Global Community Communications Alliance Member Profile
Mycenay
I would like to start out my profile by thanking God and my elders, Gabriel of Urantia and Niánn Emerson Chase, for the awesome opportunity and tremendous responsibility of serving under the Mandate of the Bright and Morning Star. I have never felt so fantastically excited and at the same time so completely sobered by the magnanimity of the task at hand and the road ahead. For those "who have eyes to see and ears to hear" the grand vision and destiny of our unique and troubled planet is available in the Fifth Epochal Revelation ( The URANTIA Book ) and Continuing ( The Cosmic Family volumes). A higher understanding of the past, present, and future is one of God's many gifts to our world; all we need do is receive it.
One of the gifts of the Continuing Fifth Epochal Revelation is the teachings about the different souls, soul ages, and points of origin of the people of our world. Recognizing myself as a fourth-order (fallen) starseed explains so much that I have felt and known, seemingly without reason, in this life. The fact is that there is more than my thirty years in this life which has brought me together with my cosmic family—again. There is a teaching of cosmic philosophy in The URANTIA Book on page 556 that states, "The greatest affliction of the cosmos is never to have been afflicted. Mortals only learn wisdom by experiencing tribulation." That quote speaks volumes about our little sojourn here on Urantia (Earth). I would like to share with you my experiences which led to the unfoldment and personal revelation of who I am, who I was, and who I am striving to be.
I grew up in Miami, Florida—a big city with a fast pace. Although I was never coerced to follow any one particular religion or teaching, I was blessed to grow up with the teachings and concepts of The URANTIA Book around me—my parents began reading the Fifth Epochal Revelation when I was five. My parents were open-minded, and so I sometimes went to church with Christian friends, and I sometimes went to temple with Jewish friends. At a young age I began trying to enlighten people who believed that only followers of their particular religion or sect would be "saved" while the rest were "going to hell." Early on I became disheartened with the ignorance and self-righteousness I found in the religious arena and turned away from it completely. I felt a spiritual connection to God, but could not believe in any one evolutionary religion as encompassing "all truth." My Spirit of Truth resonated most with the revelatory religion of The URANTIA Book which in itself states that it is only part of a continuing revelation and that no one book can ever possibly hold all there is to know about God and His manifold creations. This I believed to be true and therefore extracted truths from various religions, compiling my own personal spirituality without committing to one religion.

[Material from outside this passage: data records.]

Definition authenticate_authorization (v : ActorJwtVerifier) (decode_at : Z)
    (elapsed : option Z) (authorization : string) : anyhow ActorPrincipal :=
  token ← bearer_token authorization;
  header ← with_context "actor token header is invalid" (decode_header token);
  verify_with_header v decode_at elapsed token header.

(** [metadata] is [request.metadata().get("authorization")], read with
    [to_str()]. *)
Definition authenticate (v : ActorJwtVerifier) (decode_at : Z) (elapsed : option Z)
    (metadata : option (option string)) : Result Status ActorPrincipal :=
  match metadata with
  | None => Err (status Unauthenticated "actor token is required")
  | Some None => Err (status Unauthenticated "actor token is not valid metadata")
  | Some (Some authorization) =>
      map_err (fun e => status Unauthenticated (alternate e))
        (authenticate_authorization v decode_at elapsed authorization)
  end.

(** ** Issuing *)

Record ActorJwtIssuer := {
  encoding_key : EncodingKey;
  public_key : Jwk;
  key_id : string;
  issuer : string;
  authority_audience : string;
  invocation_audience : string;
  issuer_max_lifetime : Duration;
}.

Record IssuedActorToken := { token : string; token_expires_at_ms : Z }.

Definition from_base64_pkcs8 (encoded_key key_id issuer authority_audience
    invocation_audience : string) (max_lifetime : Duration) : anyhow ActorJwtIssuer :=
  ensure (negb (is_empty key_id)) "DURABLE_OBJECT_JWT_KEY_ID must not be empty";;
  ensure (negb (is_zero max_lifetime)) "actor JWT lifetime must be positive";;
  ensure (negb (is_empty issuer)) "actor JWT issuer must not be empty";;
  ensure (negb (is_empty authority_audience))
    "actor authority JWT audience must not be empty";;
  ensure (negb (is_empty invocation_audience))
    "actor invocation JWT audience must not be empty";;
  pkcs8 ← with_context "DURABLE_OBJECT_JWT_SIGNING_KEY must be base64-encoded PKCS#8"
            (base64_decode encoded_key);
  key_pair ← with_context "DURABLE_OBJECT_JWT_SIGNING_KEY is not an Ed25519 PKCS#8 key"
               (public_key_of_pkcs8 pkcs8);
  public_key ← with_context "derive the actor JWT public key" (ed25519_jwk key_pair key_id);
  Ok {| encoding_key := EncodingKey_from_ed_der pkcs8; public_key := public_key;
        key_id := key_id; issuer := issuer; authority_audience := authority_audience;
        invocation_audience := invocation_audience; issuer_max_lifetime := max_lifetime |}.

Definition jwks_json (i : ActorJwtIssuer) : anyhow bytes := jwk_set_to_vec [public_key i].

Definition verifier_keys_json (i : ActorJwtIssuer) : anyhow string :=
  json ← jwks_json i;
  from_utf8 json.

Definition issue (i : ActorJwtIssuer) (c : IssuedClaims) : anyhow IssuedActorToken :=
  expires_at_ms ← some_or "issued actor token expiration overflow"
                    (i64_checked_mul (exp (claims c)) 1000);
  token ← with_context "sign actor JWT"
            (jwt_encode {| typ := Some "JWT"; kid := Some (key_id i) |} c (encoding_key i));
  Ok {| token := token; token_expires_at_ms := expires_at_ms |}.

(** [uuid1] and [uuid2] are the two [Uuid::new_v4()]. *)
Definition issue_workflow (i : ActorJwtIssuer) (elapsed : option Z) (uuid1 uuid2 : string)
    (namespace_id execution_id storage_region : string) (deadline_unix_ms : Z)
    (private_routing : bool) : anyhow IssuedActorToken :=
  validate_region storage_region;;
  now_ms ← unix_millis elapsed;
  ensure (now_ms <? deadline_unix_ms)%Z "workflow deadline must be in the future";;
  max_lifetime_ms ← duration_millis (issuer_max_lifetime i);
  let maximum_expiration := i64_saturating_add now_ms max_lifetime_ms in
  grace_ms ← duration_millis WORKFLOW_DEADLINE_GRACE;
  let requested_expiration := i64_saturating_add deadline_unix_ms grace_ms in
  let expires_at_ms := Z.min requested_expiration maximum_expiration in
  let process_id := "workflow.v1." +:+ namespace_id +:+ "." +:+ uuid1 in
  issue i {| iss := issuer i; aud := [authority_audience i; invocation_audience i];
    claims := {| sub := execution_id; claims_namespace_id := namespace_id;
      claims_host_id := process_id; claims_session_id := uuid2;
      claims_process_role := Workflow; claims_region := storage_region;
      claims_private_routing := private_routing; claims_code_revision := None;
      claims_scope := "actor:invoke"; iat := Z.quot now_ms 1000; nbf := Z.quot now_ms 1000;
      exp := Z.quot expires_at_ms 1000; claims_invocation := None |} |}.

Definition issue_host (i : ActorJwtIssuer) (elapsed : option Z) (namespace_id : string)
    (host_id : HostId) (session_id code_revision region : string) : anyhow IssuedActorToken :=
  now_ms ← unix_millis elapsed;
  max_lifetime_ms ← duration_millis (issuer_max_lifetime i);
  let expires_at_ms := i64_saturating_add now_ms max_lifetime_ms in
  issue i {| iss := issuer i; aud := [authority_audience i; invocation_audience i];
    claims := {| sub := host_id; claims_namespace_id := namespace_id;
      claims_host_id := host_id; claims_session_id := session_id;
      claims_process_role := Host; claims_region := region;
      claims_private_routing := false; claims_code_revision := Some code_revision;
      claims_scope := "actor:authority actor:invoke"; iat := Z.quot now_ms 1000;
      nbf := Z.quot now_ms 1000; exp := Z.quot expires_at_ms 1000;
      claims_invocation := None |} |}.

Definition issue_invocation_target (i : ActorJwtIssuer) (elapsed : option Z)
    (actor : ActorKey) (host_id : HostId) (session_id code_revision region : string)
    (owner_epoch state_version : Z) (state_read_url : string) (workflow_expires_at : Z)
    : anyhow IssuedActorToken :=
  ActorKey_validate actor;;
  validate_region region;;
  ensure (0 <? owner_epoch)%Z "actor owner epoch must be positive";;
  now_ms ← unix_millis elapsed;
  let now := Z.quot now_ms 1000 in
  ttl ← i64_try (as_secs INVOCATION_TARGET_TTL);
  let target_expires_at := i64_saturating_add now ttl in
  max_lifetime ← i64_try (as_secs (issuer_max_lifetime i));
  let issuer_expires_at := i64_saturating_add now max_lifetime in
  let expires_at := Z.min (Z.min workflow_expires_at target_expires_at) issuer_expires_at in
  ensure (now <? expires_at)%Z "workflow credential expires too soon";;
  issue i {| iss := issuer i; aud := [invocation_audience i];
    claims := {| sub := host_id; claims_namespace_id := namespace_id actor;
      claims_host_id := host_id; claims_session_id := session_id;
      claims_process_role := Host; claims_region := region;
      claims_private_routing := false; claims_code_revision := Some code_revision;
      claims_scope := "actor:invoke"; iat := now; nbf := now; exp := expires_at;
      claims_invocation := Some
        {| cap_actor := actor; cap_host_id := host_id; cap_owner_epoch := owner_epoch;
           cap_state_version := state_version; cap_state_read_url := state_read_url |} |} |}.
End Tokens.

(** ** Who a verified token is *)

Section Properties.
Context `{J : Jwt} `{B : Base64} `{Parser : UrlParser} `{Uuids : UuidParser}.
Context {L : JwtLaws J}.

(** What every accepted principal is, at second [now]. *)
Record principal_ok (v : ActorJwtVerifier) (now : Z) (p : ActorPrincipal) : Prop := {
  ok_scope : ActorScope_validate (scope p) = Ok tt;
  ok_host_id : exists rest, host_id p = process_prefix p +:+ rest;
  ok_region : validate_region (region p) = Ok tt;
  ok_session : uuid_ok (session_id p) = true;
  ok_alive : (now < expires_at p)%Z;
  ok_lifetime : (from_secs (expires_at p - now - 5) <= max_lifetime v)%Z;
  ok_capability : forall c, invocation p = Some c ->
    process_role p = Host /\ cap_host_id c = host_id p /\
    namespace_id (cap_actor c) = scope_namespace_id (scope p) /\
    (0 < cap_owner_epoch c)%Z /\
    (cap_state_version c = 0%Z -> cap_state_read_url c = "");
}.

Lemma as_secs_from_secs n : as_secs (from_secs n) = n.
Proof. unfold as_secs, from_secs. by rewrite Z.div_mul. Qed.

Lemma unix_seconds_Ok elapsed s :
  unix_seconds elapsed = Ok s <->
  exists ms, elapsed = Some ms /\ s = (ms / 1000)%Z /\ (i64_min <= s <= i64_max)%Z.
Proof.
  unfold unix_seconds, since_epoch, i64_try. destruct elapsed as [ms |]; simpl.
  - rewrite with_context_Ok. destruct (i64_try_from _) as [z |] eqn:E.
    + apply i64_try_from_Some in E as [-> ?]. split; [intros [= <-]; eauto |].
      intros (? & [= <-] & -> & _). done.
    + split; [done |]. intros (? & [= <-] & -> & ?).
      rewrite (proj2 (i64_try_from_Some _ _)) in E by eauto. done.
  - split; [done |]. by intros (? & ? & _).
Qed.

Lemma i64_try_Ok z m : i64_try z = Ok m <-> m = z /\ (i64_min <= z <= i64_max)%Z.
Proof. unfold i64_try. rewrite <- i64_try_from_Some. case_match; split; congruence. Qed.

Lemma issuer_millis_Ok elapsed m :
  unix_millis elapsed = Ok m <-> elapsed = Some m /\ (i64_min <= m <= i64_max)%Z.
Proof.
  unfold unix_millis, since_epoch. destruct elapsed as [ms |]; simpl.
  - rewrite with_context_Ok, i64_try_Ok. split; [by intros [-> ?] | by intros [[= ->] ?]].
  - split; [done |]. by intros [? _].
Qed.

Lemma validate_capability_Ok p c :
  validate_capability p c = Ok tt ->
  process_role p = Host /\ cap_host_id c = host_id p /\
  namespace_id (cap_actor c) = scope_namespace_id (scope p) /\
  (0 < cap_owner_epoch c)%Z /\ (cap_state_version c = 0%Z -> cap_state_read_url c = "").
Proof.
  unfold validate_capability, ActorScope_contains. intros Hc. inv_ok. bool_prop.
  repeat split; try done. intros Hz. rewrite Hz in *. simpl in *. inv_ok.
  by apply is_empty_spec.
Qed.

Lemma validate_claims_ok v elapsed c p :
  (i64_min <= iat c)%Z -> validate_claims v elapsed c = Ok p ->
  p = principal_of_claims c /\
  exists now, unix_seconds elapsed = Ok now /\ principal_ok v now p.
Proof.
  intros Hi Hc. unfold validate_claims in Hc. inv_ok. split; [done |].
  eexists. split; [done |]. bool_prop.
  match goal with Hs : i64_checked_sub _ _ = _ |- _ => apply i64_checked_sub_Some in Hs as [-> _] end.
  match goal with Hs : context [u64_try_from ?z] |- _ =>
    destruct (u64_try_from z) eqn:Eu; [| discriminate];
    apply u64_try_from_Some in Eu as [-> _] end.
  simplify_eq.
  match goal with Hs : unix_seconds _ = _ |- _ => apply unix_seconds_Ok in Hs as (? & _ & _ & ?) end.
  split.
  - done.
  - by apply starts_with_spec.
  - apply ensure_Ok. apply andb_true_iff. split; [| done]. apply andb_true_iff.
    split; [by apply negb_true_iff | by apply Z.leb_le].
  - done.
  - done.
  - unfold CLOCK_SKEW in *. rewrite as_secs_from_secs in *.
    unfold from_secs, i64_saturating_add, i64_clamp, i64_min, i64_max in *.
    simpl in *. lia.
  - intros cap Hcap. rewrite Hcap in *. by apply validate_capability_Ok.
Qed.

Lemma authenticated_ok v decode_at elapsed a p :
  authenticate_authorization v decode_at elapsed a = Ok p ->
  exists now, unix_seconds elapsed = Ok now /\ principal_ok v now p.
Proof.
  intros Hp. unfold authenticate_authorization, verify_with_header in Hp. inv_ok.
  match goal with Hd : jwt_decode _ _ _ _ = _ |- _ => apply claims_i64, is_i64_spec in Hd end.
  match goal with Hc : validate_claims _ _ _ = _ |- _ =>
    apply validate_claims_ok in Hc as [-> Hc]; [exact Hc | lia] end.
Qed.

(** A token is worth only what it says: whoever passes authentication has a
    valid namespace, a process identity inside that namespace and of its own
    role, a valid region, time left but no more than the configured lifetime
    (clock skew aside), and a capability, if any, for that very host and
    namespace, for a positive epoch, with no state URL before the first state. *)
Lemma authenticated_principal_ok
    (v : ActorJwtVerifier) (decode_at : Z) (elapsed : option Z) (metadata : option (option string))
    (p : ActorPrincipal)
    (Hp : authenticate v decode_at elapsed metadata = Ok p) :
  exists now, unix_seconds elapsed = Ok now /\ principal_ok v now p.
Proof.
  destruct metadata as [[authorization |] |]; [| done..]. simpl in Hp.
  apply map_err_Ok in Hp. by eapply authenticated_ok.
Qed.

(** ** What the issuer's tokens are good for *)

(** [v] knows the key of [i] and accepts its tokens for [audience]. *)
Definition trusts (v : ActorJwtVerifier) (i : ActorJwtIssuer) (audience : string) : Prop :=
  (exists dk, public_keys v !! key_id i = Some dk /\ signs (encoding_key i) dk) /\
  validation v = {| validation_issuer := [issuer i]; validation_audience := [audience];
    required_spec_claims := ["exp"; "nbf"; "iss"; "aud"; "sub"]; validate_nbf := true;
    leeway := 5 |}.

Lemma issue_Ok i c t :
  issue i c = Ok t ->
  jwt_encode {| typ := Some "JWT"; kid := Some (key_id i) |} c (encoding_key i) = Ok (token t) /\
  token_expires_at_ms t = (exp (claims c) * 1000)%Z.
Proof.
  unfold issue. intros Hi. inv_ok.
  match goal with Hm : i64_checked_mul _ _ = _ |- _ => apply i64_checked_mul_Some in Hm as [-> _] end.
  done.
Qed.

After high school I attended Florida State University and was blessed with a soul-growing experience. I spent my sophomore year studying in Florence, Italy and traveling extensively. I visited every country in Western Europe as well as Yugoslavia, Hungary, Russia, and Greece. I went to the Berlin Wall and ceremoniously chipped away at it with hammer and chisel three weeks after it officially "came down" but before it had been physically removed. I stayed in West Berlin, which was sophisticated, cosmopolitan, and international, and visited East Berlin, which was like stepping back in time fifty years. The Berlin Wall was itself a symbol of the two opposite extremes of society that existed on either side of it. The West side of the Wall was covered with graffiti ranging from beautiful artwork to hideous images, from phrases like "God loves you" to the most heinous language imaginable. The East side was completely white-washed with a rifle tower posted approximately every two hundred yards. The West side represented chaos and unbridled liberty while the East side dio (evil) control and oppression, neither of which was working for the people. I went ice-skating at an outdoor rink right next to the Berlin Wall and could only think about the children who were not able to play with and befriend other children ten paces away because of this monstrosity of division and fear. That Wall would be an analogy for many things I began to understand about the broken systems of the fallen state of our planet.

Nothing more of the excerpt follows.